Note that this is a normalized sum of squared residuals from our fit, with \((N-L)\) as the normalization constant — the number of samples minus the number of fit parameters. To prove that \(\langle S^2 \rangle = \sigma^2\), we plug in (\ref{optimal}) for \(\vec{\beta}\), combining with (\ref{noise}) for \(\vec{y}\). This gives

\begin{align} \nonumber S^2 &= \frac{1}{N-L} \sum_i \left ( y_i - \vec{x}_i^T \cdot (X^T X)^{-1} \cdot X^T \cdot \{ X \cdot \vec{\beta}_{true} + \vec{\epsilon} \} \right) ^2 \\ \nonumber &= \frac{1}{N-L} \sum_i \left ( \{y_i - \vec{x}_i^T \cdot\vec{\beta}_{true} \} - \vec{x}_i^T \cdot (X^T X)^{-1} \cdot X^T \cdot \vec{\epsilon} \right) ^2 \\ &= \frac{1}{N-L} \sum_i \left ( \epsilon_i - \vec{x}_i^T \cdot (X^T X)^{-1} \cdot X^T \cdot \vec{\epsilon} \right) ^2 \tag{10}. \label{S2} \end{align}

The second term in the last line is the \(i\)-th component of the vector

$$ X \cdot (X^T X)^{-1} \cdot X^T \cdot \vec{\epsilon} \equiv \mathbb{P} \cdot \vec{\epsilon}. \tag{11} \label{projection} $$

Here, \(\mathbb{P}\) is a projection operator — this follows from the fact that \(\mathbb{P}^2 = \mathbb{P}\). When it appears in (\ref{projection}), \(\mathbb{P}\) maps \(\vec{\epsilon}\) into the \(L\)-dimensional coordinate space spanned by the \(\{\vec{x_i}\}\), scales the result using (\ref{corr_mat}), then maps it back into its original \(N\)-dimensional space. The net effect is to project \(\vec{\epsilon}\) into an \(L\)-dimensional subspace of the full \(N\)-dimensional space (more on the \(L\)-dimensional subspace just below). Plugging (\ref{projection}) into (\ref{S2}), we obtain

$$ S^2 = \frac{1}{N-L} \sum_i \left ( \epsilon_i - (\mathbb{P} \cdot \vec{\epsilon})_i \right)^2 \equiv \frac{1}{N-L} \left \vert \vec{\epsilon} - \mathbb{P} \cdot \vec{\epsilon} \right \vert^2. \label{S3} \tag{12} $$

This final form gives the result: \(\vec{\epsilon}\) is an \(N\)-dimensional vector of independent, \(\mathcal{N}(0, \sigma^2)\) variables, and (\ref{S3}) shows that \(S^2\) is equal to \(1/(N-L)\) times the squared length of an \((N-L)\)-dimensional projection of it (the part along \(\mathbb{I} - \mathbb{P}\)). The length of this projection will on average be \((N-L) \sigma^2\), so that \(\langle S^2 \rangle = \sigma^2\).

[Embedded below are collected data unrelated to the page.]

(** Logs that are returned leave the client's count of requests as it was
    and come from the answer to a query for the target's own labels, of which
    every stream carries the cluster, the project and the instance: at most 500 lines, the newest first,
    and fewer only where none was left out; each within the requested minutes,
    its text redacted, at most 4096 characters long and without control
    characters. *)
Theorem logs_exact target minutes level s l s' :
  logs_read clock this cluster target minutes level s = (Ok l, s') →
  s'.1 = s.1 ∧ ∃ now k select query page streams,
    selector target cluster = Ok select ∧ log_query select level = Ok query ∧
    backend_call this "loki/api/v1/query_range" (log_params query (now - minutes * 60000) now) None k = (Ok page, s'.2) ∧
    logResult page = Some streams ∧
    lg_end l = now ∧ lg_start l = now - minutes * 60000 ∧
    (lg_ok l = true ↔ lg_items l ≠ []) ∧ (length (lg_items l) ≤ 500)%nat ∧
    (lg_truncated l = true → length (lg_items l) = 500%nat) ∧
    StronglySorted newest (lg_items l) ∧
    ∀ x, x ∈ lg_items l →
      lg_start l ≤ ll_time x ≤ lg_end l ∧ log_of cluster target streams x ∧
      js_length (ll_text x) ≤ 4096 ∧ Forall (λ c, is_control c = false) (chars (ll_text x)).
Proof.
  unfold logs_read. intros E. apply bind_Ok_inv in E as (now & s1 & Ec & E). cbv zeta in E.
  assert (s1.1 = s.1) as H1 by (revert Ec; unfold on_service, zoom; destruct (clock _); by intros [= _ <-]).
  apply bind_Ok_inv in E as (select & s2 & [Esel ->]%lift_inv & E).
  apply bind_Ok_inv in E as (query & s2 & [Equ ->]%lift_inv & E).
  apply bind_Ok_inv in E as (page & s2 & (_ & H2 & Ecall)%backend_request_Ok & E).
  apply bind_Ok_inv in E as (streams & s3 & [Estr%of_option_Ok ->]%lift_inv & E).
  apply bind_Ok_inv in E as (found & s3 & [Ef ->]%lift_inv & E).
  apply throw_if_bind in E as [Hout [= <- <-]]. split; [congruence|]. exists now, s1.2, select, query, page, streams. simpl.
  do 6 (split; [done|]). split_and!.
  - rewrite negb_true_iff, bool_decide_eq_false. by destruct (sort_lines found).
  - rewrite length_take. lia.
  - rewrite length_take. intros. boolify. lia.
  - apply StronglySorted_take, sort_lines_sorted.
  - intros x Hx. assert (x ∈ sort_lines found) as Hall by (rewrite <- (take_drop 500); apply elem_of_app; by left).
    clear Hx. rename Hall into Hx.
    assert (log_of cluster target streams x) as Hlog.
    { eapply read_streams_Ok; [done|]. by rewrite <- (sort_lines_perm found). }
    split; [|split; [done|]]; [|destruct Hlog as (? & ? & ? & _ & _ & _ & _ & _ & ->); apply sanitizeLog_bounds].
    destruct (existsb_exists (λ l, (ll_time l <? now - minutes * 60000) || (now <? ll_time l)) (sort_lines found)) as [_ Hex].
    rewrite Hout in Hex. destruct ((ll_time x <? now - minutes * 60000) || (now <? ll_time x)) eqn:Eo; [|boolify; lia].
    exfalso. assert (false = true) as [=]. apply Hex. exists x. split; [by apply list_elem_of_In|done].
Qed.
End facts.
(** [collect(page)]: at most [count] pages and a thousand items. *)
Fixpoint collect {A} (page : option string → M K (Page A)) (count : nat) (items : list A)
    (continuation : option string) : M K (list A) :=
  match count with
  | O => throw (opError "inventory_limit_exceeded")
  | S count =>
      result ← page continuation;
      let items := items ++ pg_items result in
      throw_if (1000 <? Z.of_nat (length items)) (opError "inventory_limit_exceeded") ;;
      if truthy (pg_continue result) then collect page count items (pg_continue result) else mret items
  end.

Definition inspect_project (namespace projectId : string) : M K InventoryResources :=
  ns ← readNamespace namespace;
  throw_if (negb (truthy (ns ≫= om_uid)) || deleting ns || negb (owned_by projectId ns))
    (opError "namespace_ownership_conflict") ;;
  instances ← collect (listNamespacedCustomObject namespace 200) 5 [] None;
  volumes ← collect (listNamespacedPersistentVolumeClaim namespace 200) 5 [] None;
  final ← readNamespace namespace;
  throw_if (negb (oeq (final ≫= om_uid) (ns ≫= om_uid)) || deleting final || negb (owned_by projectId final))
    (opError "namespace_changed_during_scan") ;;
  mret (MkResourcesFound instances volumes).

(** ** The quota of a namespace *)

(** [equal(actual)]: an unreadable quantity is not equal. *)
Definition quota_equal (hard : gmap string string) (actual : option (gmap string string)) : bool :=
  match actual with
  | None => false
  | Some actual =>
      (size actual =? size hard)%nat &&
      forallb (λ e : string * string, match actual !! e.1 with
                   | Some v => match quantityToScalar v, quantityToScalar e.2 with
                               | Some a, Some b => String.eqb a b
                               | _, _ => false
                               end
                   | None => false
                   end) (map_to_list hard)
  end.
(** A stored revision that is no number, or one above the desired. *)
Definition revision_ahead (desiredRevision : string) (current : ResourceQuota) : bool :=
  let previous := prop (rq_metadata current ≫= om_annotations) revision_key in
  truthy previous &&
  match previous with
  | Some p => negb (test revision_pattern p) || (dec_val (chars desiredRevision) <? dec_val (chars p))
  | None => false
  end.
Definition quota_foreign (projectId : string) (current : ResourceQuota) : bool :=
  let meta := rq_metadata current in
  negb (truthy (meta ≫= om_uid)) || negb (truthy (meta ≫= om_resourceVersion)) ||
  negb (bool_decide (default [] (meta ≫= om_ownerReferences) = [])) || negb (owned_by projectId meta).
Lemma diagnostic_event_Ok namespace resource ev s o s' :
  diagnostic_event clock namespace resource ev s = (Ok o, s') → observed namespace resource ev o.
Proof.
  unfold diagnostic_event. destruct (concerns _ _ ev) eqn:Hc; simpl;
    [apply concerns_about in Hc|intros [= <- _]; constructor; rewrite <-concerns_about; by rewrite Hc].
  destruct (event_date ev) as [[time|]|] eqn:Ed; [|intros [= <- _]; by constructor..].
  intros (before & s1 & Eb & E)%bind_Ok_inv. split_if_in E; boolify.
  { injection E as <- _. eapply observed_old; [done| |done]. by exists s, s1. }
  apply bind_Ok_inv in E as (after & s2 & Ea & E).
  split_if_in E; boolify; injection E as <- _.
  - eapply observed_ahead; [done| |done]. by exists s1, s2.
  - eapply observed_recent; [done|done|by exists s, s1|by exists s1, s2|done|done].
Qed.

(** The answer to the listing of a resource, and what its events became. *)
Definition answered (namespace : string) (r : string * string) (page : Page CoreEvent) : Prop :=
  ∃ s s', listNamespacedEvent namespace (field_selector r.1) 100 s = (Ok page, s').
Definition observed_page (namespace : string) (r : string * string) (page : Page CoreEvent)
    (os : list (option DiagnosticEvent)) : Prop :=
  Forall2 (observed namespace r) (pg_items page) os.

Lemma read_batches_Ok namespace resources truncated items s b found s' :
  read_batches clock namespace resources truncated items s = (Ok (b, found), s') →
  ∃ pages oss, Forall2 (answered namespace) (concat resources) pages ∧
    Forall2 (λ a os, observed_page namespace a.1 a.2 os) (zip (concat resources) pages) oss ∧
    found = items ++ omap id (concat oss) ∧
    (b = true ↔ truncated = true ∨ ∃ p, p ∈ pages ∧ truthy (pg_continue p) = true).
Proof.
  revert truncated items s. induction resources as [|batch resources IH]; intros truncated items s; cbn [read_batches].
  { intros [= <- <- _]. exists [], []. rewrite app_nil_r. split_and!; [constructor..|done|].
    split; [by left|]. intros [?|(p & Hp & _)]; [done|by apply not_elem_of_nil in Hp]. }
  intros (answers & s1 & Ea & E)%bind_Ok_inv. apply bind_Ok_inv in E as (oss1 & s2 & Eo & E).
  apply IH in E as (pages & oss & Hp & Ho & -> & Hb). apply mapM_M in Ea, Eo.
  assert (answers.*1 = batch ∧ Forall2 (answered namespace) batch (answers.*2)) as [<- Ha].
  { clear -Ea. induction Ea as [|r [r' page] batch answers (t & t' & E) _ [IH1 IH2]]; [by split; constructor|].
    unfold list_events in E. apply bind_Ok_inv in E as (p & t1 & E & [= <- <- _]). csimpl. split; [by f_equal|].
    constructor; [by exists t, t1|done]. }
  assert (Forall2 (λ a os, observed_page namespace a.1 a.2 os) answers oss1) as Ho1.
  { eapply Forall2_impl; [exact Eo|]. intros a os (t & t' & E). apply mapM_M in E.
    eapply Forall2_impl; [exact E|]. intros ev o (t1 & t2 & Ed). by eapply diagnostic_event_Ok. }
  exists (answers.*2 ++ pages), (oss1 ++ oss). rewrite concat_cons. split_and!.
  - by apply Forall2_app.
  - rewrite zip_with_app by by rewrite !length_fmap. rewrite zip_fst_snd. by apply Forall2_app.
  - by rewrite concat_app, omap_app, (assoc_L (++)).
  - rewrite Hb, orb_true_iff, existsb_exists. setoid_rewrite elem_of_app. setoid_rewrite list_elem_of_fmap.
    setoid_rewrite <- list_elem_of_In. naive_solver.
Qed.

We need to make two final points before moving on. First, because \(S^2\) is a sum of \((N-L)\) independent \(\mathcal{N}(0, \sigma^2)\) random variables, it follows that

$$ \frac{(N-L) S^2}{\sigma^2} \sim \chi_{N-L}^2. \tag{13} \label{chi2} $$

Second, \(S^2\) is independent of \(\vec{\beta}\): We can see this by rearranging (\ref{optimal}) as

$$ \vec{\beta} = \vec{\beta}_{true} + (X^T X)^{-1} \cdot X^T \cdot \vec{\epsilon}. \tag{14} \label{beta3} $$

We can left multiply this by \(X\) without loss to obtain

$$ X \cdot \vec{\beta} = X \cdot \vec{\beta}_{true} + \mathbb{P} \cdot \vec{\epsilon}, \tag{15} \label{beta2} $$

where we have used (\ref{projection}). Comparing (\ref{beta2}) and (\ref{S3}), we see that the components of \(\vec{\epsilon}\) that inform \(\vec{\beta}\) are in the subspace fixed by \(\mathbb{P}\). This is the space complementary to that informing \(S^2\), implying that \(S^2\) is independent of \(\vec{\beta}\).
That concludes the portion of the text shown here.